The give and take between Yeager and
his wife Glennis, played wonderfully by Barbara Hershey, during these early
scenes is so well done and could be its own short film as she and Sam Shepard
convey the unique dynamic between these two people. As the Air Force pitches
breaking the Sound Barrier to Yeager, Glennis doesn’t voice her disapproval or
fears. She doesn’t have to as the look Hershey gives Shepard says it all.
Glennis loves him, but isn’t some subservient housewife as she says later on,
“They don’t spend a god-damned thing teaching you how to be the fearless wife
of a fearless test pilot.” In many respects, she’s his equal, even challenging
him to a race on horseback out in the desert.
The sequence where Yeager breaks the
Sound Barrier is beautifully realized with old school visual effects and clever
editing. What really helps sell it is the reaction shots of Shepard, even
obscured behind a mask, that convey how difficult it must have been. So why
does Kaufman spend so much time on Yeager, even having him return
intermittently throughout the film as a sort of Greek chorus, commenting on the
Mercury 7 astronauts? Clearly, he sees the legendary test pilot as the epitome
of “the right stuff” and this is why he’s never made to look silly and always
treated reverentially. In one of his early roles, playwright-turned actor, Sam
Shepard is perfectly cast as Chuck Yeager. Physically he doesn’t resemble the
man, but with his chiseled good looks and piercing stare, he even makes chewing
gum an epic gesture. He doesn’t have much dialogue, but he doesn’t need it
because he conveys so much with a look or a simple gesture. The Yeager section
is The Right Stuff at its most
romantic, photographed by Caleb Deschanel with a slight sepia tone to give the
footage the feel of an old photograph.
We soon see a sharp contrast between
Yeager and the next group of test pilots that show up to make a name for
themselves. Even though he is never asked to train for the missions into outer
space, all of the Mercury 7 astronauts live in his shadow and the film
constantly compares them to his ideal. We are introduced to Gordon Cooper
(Dennis Quaid sporting the best shit-eating grin ever) and Gus Grissom (Fred Ward), two cocky pilots who think pretty highly of themselves, but are quickly
put in their place. From this point on, whenever the film veers too dangerously
close to overt seriousness, Kaufman proceeds to deflate it with comedic
moments, usually from Jeff Goldblum and Harry Shearer, two bumbling recruiters
who, among many things, show then-Senator Lyndon Johnson (Donald Moffat) a reel
of what they feel are ideal candidates to go into outer space: circus acrobats,
divers, race car drivers, and so on.
The irony is that the NASA recruiters
don’t pick the best pilot – Yeager – because he didn’t go to college, but the
ones they do get are certainly among the very best. However, Kaufman constantly
reminds us that they are not in Yeager’s league via a montage of arduous
physical and mental tests where the potential astronauts are sometimes made to
look silly, racist and sexist, but this is put in the context of the times and
all of these alpha males competing against each other. The potential astronauts
are put in humiliating situations that cut through the instantly iconic status
that the government attempts place on them and shows them having human
frailties just like everyone else. It’s a fascinating duality that gives these
astronauts depth. It also doesn’t hurt that the charisma of the actors shines
through and you admire these brave men. As Yeager puts it later on in the film,
“You think a monkey knows he’s sittin’ on top of a rocket that might explode?

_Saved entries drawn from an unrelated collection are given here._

(** * Temporal-snake: the cross-platform terminal UI shim of [curses.h]

    A shallow embedding of [class WINDOW] and [class TerminalUI] together
    with the small part of the operating system they talk to (the mode of
    the terminal behind stdin, the pending input, the size report and the
    stream written to stdout), followed by the properties of the embedding.

    The header is compiled either for Windows or for a POSIX system; every
    [#ifdef _WIN32 ... #else ... #endif] of the source is a [match] on a
    [platform] here, so both branches are kept side by side. *)

From Stdlib Require Import ZArith Lia Bool Ascii String.
From stdpp Require Import base option list relations.

Local Open Scope Z_scope.

(** ** Key definitions (curses.h, lines 21-27) *)

Definition KEY_UP : Z := 72.
Definition KEY_DOWN : Z := 80.
Definition KEY_LEFT : Z := 75.
Definition KEY_RIGHT : Z := 77.
Definition KEY_ENTER : Z := 13.
Definition KEY_BACKSPACE : Z := 8.
Definition KEY_ESC : Z := 27.

(** The seven codes in the order the header defines them. *)
Definition reserved_keys : list Z :=
  [KEY_UP; KEY_DOWN; KEY_LEFT; KEY_RIGHT; KEY_ENTER; KEY_BACKSPACE; KEY_ESC].

(** Printable ASCII: the codes 32 (space) to 126 (tilde). *)
Definition printable (c : Z) : bool := (32 <=? c) && (c <=? 126).

(** ** Platform headers

    The constants and structures below are those of [<termios.h>],
    [<sys/ioctl.h>] and [<windows.h>]; the header includes them and does not
    define them.  The numeric values are the ones of Linux (asm-generic
    termbits) and of the Windows SDK. *)

Inductive platform : Set := WIN32 | POSIX.

Module Termios.

Definition ICANON : Z := 2.
Definition ECHO : Z := 8.
Definition VTIME : nat := 5.
Definition VMIN : nat := 6.
Definition NCCS : nat := 32.

(** [struct termios]: the four flag words and the control characters. *)
Record termios : Type := Build_termios {
  c_iflag : Z;
  c_oflag : Z;
  c_cflag : Z;
  c_lflag : Z;
  c_cc : list Z
}.

(** [struct winsize], the two fields the header reads. *)
Record winsize : Type := Build_winsize {
  ws_row : Z;
  ws_col : Z
}.

(** [t.c_lflag &= ~(ICANON | ECHO); t.c_cc[VMIN] = 0; t.c_cc[VTIME] = 0;]
    (lines 79-81, and again lines 261-263).  [c_lflag] is unsigned, the
    mask is the [int] complement converted to it: the bits of ICANON and
    ECHO are cleared and every other bit is kept. *)
Definition make_raw (t : termios) : termios :=
  {| c_iflag := c_iflag t;
     c_oflag := c_oflag t;
     c_cflag := c_cflag t;
     c_lflag := Z.land (c_lflag t) (Z.lnot (Z.lor ICANON ECHO));
     c_cc := <[VTIME := 0]> (<[VMIN := 0]> (c_cc t)) |}.

(** A [char] holding the byte [b] (0..255), converted to [int]: [char] is
    signed on the x86 targets, so bytes from 128 on come out negative. *)
Definition char_of_byte (b : Z) : Z := if b <? 128 then b else b - 256.

End Termios.

Module Win.

Definition ENABLE_PROCESSED_INPUT : Z := 1.
Definition ENABLE_LINE_INPUT : Z := 2.
Definition ENABLE_ECHO_INPUT : Z := 4.
Definition ENABLE_MOUSE_INPUT : Z := 16.

Definition VK_BACK : Z := 8.
Definition VK_RETURN : Z := 13.
Definition VK_ESCAPE : Z := 27.
Definition VK_LEFT : Z := 37.
Definition VK_UP : Z := 38.
Definition VK_RIGHT : Z := 39.
Definition VK_DOWN : Z := 40.

(** The handles the header meets: the console input buffer (what
    [GetStdHandle(STD_INPUT_HANDLE)] returns), the screen buffer, and
    whatever an unset [HANDLE] field holds. *)
Inductive HANDLE : Set := ConIn | ConOut | NoHandle.

Definition HANDLE_eqb (a b : HANDLE) : bool :=
  match a, b with
  | ConIn, ConIn | ConOut, ConOut | NoHandle, NoHandle => true
  | _, _ => false
  end.

(** [KEY_EVENT_RECORD], the three members [windows_getch] reads.
    [AsciiChar] is a [CHAR], given here by its value as a signed char. *)
Record KEY_EVENT_RECORD : Type := Build_KEY_EVENT_RECORD {
  bKeyDown : bool;
  wVirtualKeyCode : Z;
  AsciiChar : Z
}.

(** [INPUT_RECORD]: a tagged union; [EventType == KEY_EVENT] selects the
    key record, every other tag (mouse, resize, focus, menu) is kept as
    the tag alone. *)
Inductive INPUT_RECORD : Type :=
| KeyEvent (k : KEY_EVENT_RECORD)
| OtherEvent (EventType : Z).

(** [SMALL_RECT], as found in [CONSOLE_SCREEN_BUFFER_INFO.srWindow]. *)
Record SMALL_RECT : Type := Build_SMALL_RECT {
  Left : Z;
  Top : Z;
  Right : Z;
  Bottom : Z
}.

(** [mode &= ~(ENABLE_LINE_INPUT | ENABLE_ECHO_INPUT |
    ENABLE_PROCESSED_INPUT); mode |= ENABLE_MOUSE_INPUT;] (lines 70-71). *)
Definition make_raw (mode : Z) : Z :=
  Z.lor
    (Z.land mode
       (Z.lnot (Z.lor (Z.lor ENABLE_LINE_INPUT ENABLE_ECHO_INPUT)
                  ENABLE_PROCESSED_INPUT)))
    ENABLE_MOUSE_INPUT.

(** The private members of [TerminalUI] under [#ifdef _WIN32]
    (lines 56-57). *)
Record fields : Type := Build_fields {
  console_handle : HANDLE;
  old_console_mode : Z
}.

End Win.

These astronaut boys they know that, see? Well, I’ll tell you something, it
takes a special kind of man to volunteer for a suicide mission, especially one
that’s on T.V.” What’s interesting is that the film shows how the Mercury 7
were paraded around the press, including a major feature article for Life magazine. The U.S. was in
competition with Russia and the government wanted to show that we had men just
as capable of going up into outer space as they did.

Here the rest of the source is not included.